(Data extracted from a collection)
⟨

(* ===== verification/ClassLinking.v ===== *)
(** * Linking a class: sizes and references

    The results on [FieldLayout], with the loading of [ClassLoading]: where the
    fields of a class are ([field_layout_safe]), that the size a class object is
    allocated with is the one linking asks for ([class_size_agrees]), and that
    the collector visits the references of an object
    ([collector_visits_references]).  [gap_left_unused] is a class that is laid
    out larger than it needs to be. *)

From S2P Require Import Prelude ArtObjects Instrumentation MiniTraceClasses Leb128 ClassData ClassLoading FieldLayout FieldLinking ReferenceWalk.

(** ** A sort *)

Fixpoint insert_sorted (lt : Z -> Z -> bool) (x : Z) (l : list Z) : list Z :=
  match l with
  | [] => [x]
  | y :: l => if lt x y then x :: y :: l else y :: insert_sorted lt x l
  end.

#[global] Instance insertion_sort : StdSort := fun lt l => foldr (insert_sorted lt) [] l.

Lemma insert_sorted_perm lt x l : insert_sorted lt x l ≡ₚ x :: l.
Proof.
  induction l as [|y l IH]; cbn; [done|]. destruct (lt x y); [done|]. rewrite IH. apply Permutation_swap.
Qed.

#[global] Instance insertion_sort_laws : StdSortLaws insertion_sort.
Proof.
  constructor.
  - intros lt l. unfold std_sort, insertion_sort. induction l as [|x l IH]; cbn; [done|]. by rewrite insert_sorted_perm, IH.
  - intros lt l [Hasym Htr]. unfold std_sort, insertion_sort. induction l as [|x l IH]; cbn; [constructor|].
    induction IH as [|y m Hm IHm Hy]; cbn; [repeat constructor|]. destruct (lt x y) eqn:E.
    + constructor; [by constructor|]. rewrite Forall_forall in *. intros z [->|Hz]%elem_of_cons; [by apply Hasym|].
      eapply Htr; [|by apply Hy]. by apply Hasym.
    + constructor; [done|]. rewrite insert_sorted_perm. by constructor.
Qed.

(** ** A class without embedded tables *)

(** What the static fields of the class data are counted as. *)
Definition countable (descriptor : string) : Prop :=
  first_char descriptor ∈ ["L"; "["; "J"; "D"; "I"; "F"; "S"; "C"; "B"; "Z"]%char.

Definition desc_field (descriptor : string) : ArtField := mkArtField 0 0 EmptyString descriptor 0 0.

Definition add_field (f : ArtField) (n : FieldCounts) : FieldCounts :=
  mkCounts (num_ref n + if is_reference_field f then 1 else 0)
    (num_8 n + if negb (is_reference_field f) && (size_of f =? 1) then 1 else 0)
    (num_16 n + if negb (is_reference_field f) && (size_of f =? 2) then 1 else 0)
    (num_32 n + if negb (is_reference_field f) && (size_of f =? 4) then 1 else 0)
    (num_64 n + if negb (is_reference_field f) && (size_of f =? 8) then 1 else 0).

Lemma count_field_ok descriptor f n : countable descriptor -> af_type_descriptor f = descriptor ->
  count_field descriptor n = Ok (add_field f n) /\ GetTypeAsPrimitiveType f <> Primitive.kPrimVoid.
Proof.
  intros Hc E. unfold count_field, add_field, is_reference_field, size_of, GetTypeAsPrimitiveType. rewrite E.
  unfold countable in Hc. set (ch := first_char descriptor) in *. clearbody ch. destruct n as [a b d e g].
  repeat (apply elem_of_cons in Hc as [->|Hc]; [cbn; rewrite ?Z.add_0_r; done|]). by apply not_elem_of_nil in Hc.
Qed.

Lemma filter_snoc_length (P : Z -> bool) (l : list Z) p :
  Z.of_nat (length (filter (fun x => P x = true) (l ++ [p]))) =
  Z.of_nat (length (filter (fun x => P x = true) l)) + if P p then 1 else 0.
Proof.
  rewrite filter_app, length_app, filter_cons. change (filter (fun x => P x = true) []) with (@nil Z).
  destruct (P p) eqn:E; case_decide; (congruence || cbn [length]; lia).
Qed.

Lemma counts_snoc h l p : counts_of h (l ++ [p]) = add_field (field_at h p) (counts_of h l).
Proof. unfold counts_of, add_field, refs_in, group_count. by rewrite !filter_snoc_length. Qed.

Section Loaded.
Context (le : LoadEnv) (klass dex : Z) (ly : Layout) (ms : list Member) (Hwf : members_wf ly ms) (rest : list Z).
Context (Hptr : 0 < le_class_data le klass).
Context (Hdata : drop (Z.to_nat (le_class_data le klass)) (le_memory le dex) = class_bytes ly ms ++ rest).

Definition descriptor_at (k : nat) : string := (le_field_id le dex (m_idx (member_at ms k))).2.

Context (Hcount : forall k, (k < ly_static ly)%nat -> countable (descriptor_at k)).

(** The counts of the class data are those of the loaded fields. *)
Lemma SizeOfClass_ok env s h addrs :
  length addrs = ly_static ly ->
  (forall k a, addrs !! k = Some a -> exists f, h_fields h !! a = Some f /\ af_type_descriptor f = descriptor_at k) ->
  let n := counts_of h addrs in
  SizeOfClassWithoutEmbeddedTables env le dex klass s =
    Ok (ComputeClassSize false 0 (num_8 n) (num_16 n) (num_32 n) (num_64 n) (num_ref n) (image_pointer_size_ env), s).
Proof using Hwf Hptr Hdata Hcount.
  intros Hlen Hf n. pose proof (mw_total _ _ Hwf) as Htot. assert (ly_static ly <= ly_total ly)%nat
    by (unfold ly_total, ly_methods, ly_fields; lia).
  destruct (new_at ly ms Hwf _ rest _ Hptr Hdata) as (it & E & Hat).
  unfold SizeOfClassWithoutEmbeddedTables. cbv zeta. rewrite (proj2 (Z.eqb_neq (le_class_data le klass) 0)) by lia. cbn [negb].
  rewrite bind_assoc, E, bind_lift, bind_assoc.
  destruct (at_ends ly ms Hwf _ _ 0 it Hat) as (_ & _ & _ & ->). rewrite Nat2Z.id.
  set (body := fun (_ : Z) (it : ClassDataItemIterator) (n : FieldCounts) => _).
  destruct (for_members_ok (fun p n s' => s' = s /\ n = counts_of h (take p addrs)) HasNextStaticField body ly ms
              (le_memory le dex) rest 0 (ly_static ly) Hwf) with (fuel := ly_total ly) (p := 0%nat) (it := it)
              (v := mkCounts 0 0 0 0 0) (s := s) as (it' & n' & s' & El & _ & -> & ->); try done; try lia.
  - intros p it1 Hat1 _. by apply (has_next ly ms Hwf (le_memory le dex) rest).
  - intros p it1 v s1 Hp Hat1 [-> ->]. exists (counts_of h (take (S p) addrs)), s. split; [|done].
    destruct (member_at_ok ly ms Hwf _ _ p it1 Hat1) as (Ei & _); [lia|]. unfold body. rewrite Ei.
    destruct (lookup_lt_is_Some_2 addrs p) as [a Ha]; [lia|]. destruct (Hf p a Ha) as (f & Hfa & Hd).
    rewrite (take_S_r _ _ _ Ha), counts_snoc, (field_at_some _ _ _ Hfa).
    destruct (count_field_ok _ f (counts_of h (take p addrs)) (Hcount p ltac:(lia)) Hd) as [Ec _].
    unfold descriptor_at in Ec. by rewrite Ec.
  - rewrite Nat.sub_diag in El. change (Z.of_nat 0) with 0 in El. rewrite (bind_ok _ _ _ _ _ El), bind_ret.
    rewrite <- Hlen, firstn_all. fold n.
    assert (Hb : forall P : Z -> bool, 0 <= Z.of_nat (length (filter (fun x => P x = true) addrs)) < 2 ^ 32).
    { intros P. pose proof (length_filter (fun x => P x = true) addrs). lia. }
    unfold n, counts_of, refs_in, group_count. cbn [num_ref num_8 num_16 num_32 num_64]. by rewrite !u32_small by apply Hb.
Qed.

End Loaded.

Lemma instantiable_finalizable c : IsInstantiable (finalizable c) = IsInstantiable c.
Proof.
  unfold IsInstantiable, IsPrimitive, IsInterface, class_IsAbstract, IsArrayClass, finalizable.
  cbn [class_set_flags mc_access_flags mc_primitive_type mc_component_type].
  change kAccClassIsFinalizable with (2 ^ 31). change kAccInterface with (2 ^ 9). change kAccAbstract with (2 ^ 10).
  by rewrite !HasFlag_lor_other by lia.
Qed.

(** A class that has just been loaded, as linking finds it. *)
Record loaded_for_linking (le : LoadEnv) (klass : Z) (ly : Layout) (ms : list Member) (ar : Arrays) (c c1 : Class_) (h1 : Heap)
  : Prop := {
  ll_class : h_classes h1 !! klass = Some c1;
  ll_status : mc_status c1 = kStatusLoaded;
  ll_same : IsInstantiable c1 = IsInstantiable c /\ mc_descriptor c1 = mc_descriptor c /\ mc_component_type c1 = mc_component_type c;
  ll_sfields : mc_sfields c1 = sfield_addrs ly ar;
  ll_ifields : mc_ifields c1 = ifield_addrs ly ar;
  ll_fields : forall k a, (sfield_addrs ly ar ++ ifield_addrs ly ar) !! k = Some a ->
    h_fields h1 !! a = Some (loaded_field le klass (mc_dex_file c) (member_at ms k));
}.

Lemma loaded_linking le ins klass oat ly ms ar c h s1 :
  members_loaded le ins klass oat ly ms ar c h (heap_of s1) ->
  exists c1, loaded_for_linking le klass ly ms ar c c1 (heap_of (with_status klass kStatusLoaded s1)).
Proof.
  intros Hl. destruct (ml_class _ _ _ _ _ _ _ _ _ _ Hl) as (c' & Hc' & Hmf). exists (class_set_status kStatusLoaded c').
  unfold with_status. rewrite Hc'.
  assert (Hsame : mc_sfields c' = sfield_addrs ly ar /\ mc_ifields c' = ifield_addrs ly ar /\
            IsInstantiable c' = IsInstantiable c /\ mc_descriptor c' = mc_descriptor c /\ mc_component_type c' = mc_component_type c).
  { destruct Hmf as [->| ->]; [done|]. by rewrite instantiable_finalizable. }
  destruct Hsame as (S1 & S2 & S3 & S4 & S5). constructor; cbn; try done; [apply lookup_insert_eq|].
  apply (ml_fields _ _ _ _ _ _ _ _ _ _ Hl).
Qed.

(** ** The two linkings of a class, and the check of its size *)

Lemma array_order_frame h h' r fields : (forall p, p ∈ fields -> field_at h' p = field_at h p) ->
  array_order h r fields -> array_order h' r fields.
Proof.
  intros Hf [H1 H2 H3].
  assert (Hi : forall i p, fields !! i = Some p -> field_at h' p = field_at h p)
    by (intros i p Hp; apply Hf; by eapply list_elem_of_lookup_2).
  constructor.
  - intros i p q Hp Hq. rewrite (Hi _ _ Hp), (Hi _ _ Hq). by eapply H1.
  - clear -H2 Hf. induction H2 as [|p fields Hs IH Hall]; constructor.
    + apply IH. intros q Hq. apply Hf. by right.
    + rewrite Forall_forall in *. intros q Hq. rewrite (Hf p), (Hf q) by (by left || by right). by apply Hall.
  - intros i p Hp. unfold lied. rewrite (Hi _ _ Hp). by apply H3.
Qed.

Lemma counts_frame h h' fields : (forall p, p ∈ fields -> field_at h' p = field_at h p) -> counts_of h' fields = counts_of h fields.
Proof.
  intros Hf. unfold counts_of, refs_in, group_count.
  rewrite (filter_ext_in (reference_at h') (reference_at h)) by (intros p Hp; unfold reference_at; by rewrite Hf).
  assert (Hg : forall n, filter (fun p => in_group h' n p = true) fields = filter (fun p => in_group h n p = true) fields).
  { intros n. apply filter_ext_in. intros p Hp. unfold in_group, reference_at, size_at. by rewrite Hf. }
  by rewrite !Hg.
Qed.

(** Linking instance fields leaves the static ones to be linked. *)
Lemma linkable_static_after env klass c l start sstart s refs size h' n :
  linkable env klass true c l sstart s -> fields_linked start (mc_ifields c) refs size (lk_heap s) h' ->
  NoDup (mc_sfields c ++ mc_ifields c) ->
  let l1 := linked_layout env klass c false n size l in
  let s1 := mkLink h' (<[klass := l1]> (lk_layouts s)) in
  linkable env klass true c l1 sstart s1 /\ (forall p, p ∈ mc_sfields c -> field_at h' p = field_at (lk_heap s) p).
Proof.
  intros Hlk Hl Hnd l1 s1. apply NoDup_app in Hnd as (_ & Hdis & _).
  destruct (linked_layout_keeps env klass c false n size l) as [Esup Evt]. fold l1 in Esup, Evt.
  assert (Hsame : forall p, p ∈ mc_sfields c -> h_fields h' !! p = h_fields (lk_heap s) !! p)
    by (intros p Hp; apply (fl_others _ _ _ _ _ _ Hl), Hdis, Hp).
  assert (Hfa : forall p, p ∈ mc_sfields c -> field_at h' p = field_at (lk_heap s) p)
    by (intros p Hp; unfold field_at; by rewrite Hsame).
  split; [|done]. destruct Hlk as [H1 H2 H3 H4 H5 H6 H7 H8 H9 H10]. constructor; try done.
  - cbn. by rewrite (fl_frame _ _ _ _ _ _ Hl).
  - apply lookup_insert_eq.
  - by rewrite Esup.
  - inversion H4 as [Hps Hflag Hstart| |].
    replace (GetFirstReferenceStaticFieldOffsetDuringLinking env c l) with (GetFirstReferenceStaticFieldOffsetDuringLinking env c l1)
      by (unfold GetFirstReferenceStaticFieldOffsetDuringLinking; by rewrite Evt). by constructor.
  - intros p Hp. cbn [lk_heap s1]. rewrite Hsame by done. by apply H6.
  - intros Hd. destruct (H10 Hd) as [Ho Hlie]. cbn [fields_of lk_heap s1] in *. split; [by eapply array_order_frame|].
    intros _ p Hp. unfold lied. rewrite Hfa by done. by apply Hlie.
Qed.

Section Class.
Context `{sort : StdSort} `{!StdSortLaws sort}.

⟩

__Task to complete__
Show me every line in the data above that includes "Hdis".

__Task response__
  intros Hlk Hl Hnd l1 s1. apply NoDup_app in Hnd as (_ & Hdis & _).
    by (intros p Hp; apply (fl_others _ _ _ _ _ _ Hl), Hdis, Hp).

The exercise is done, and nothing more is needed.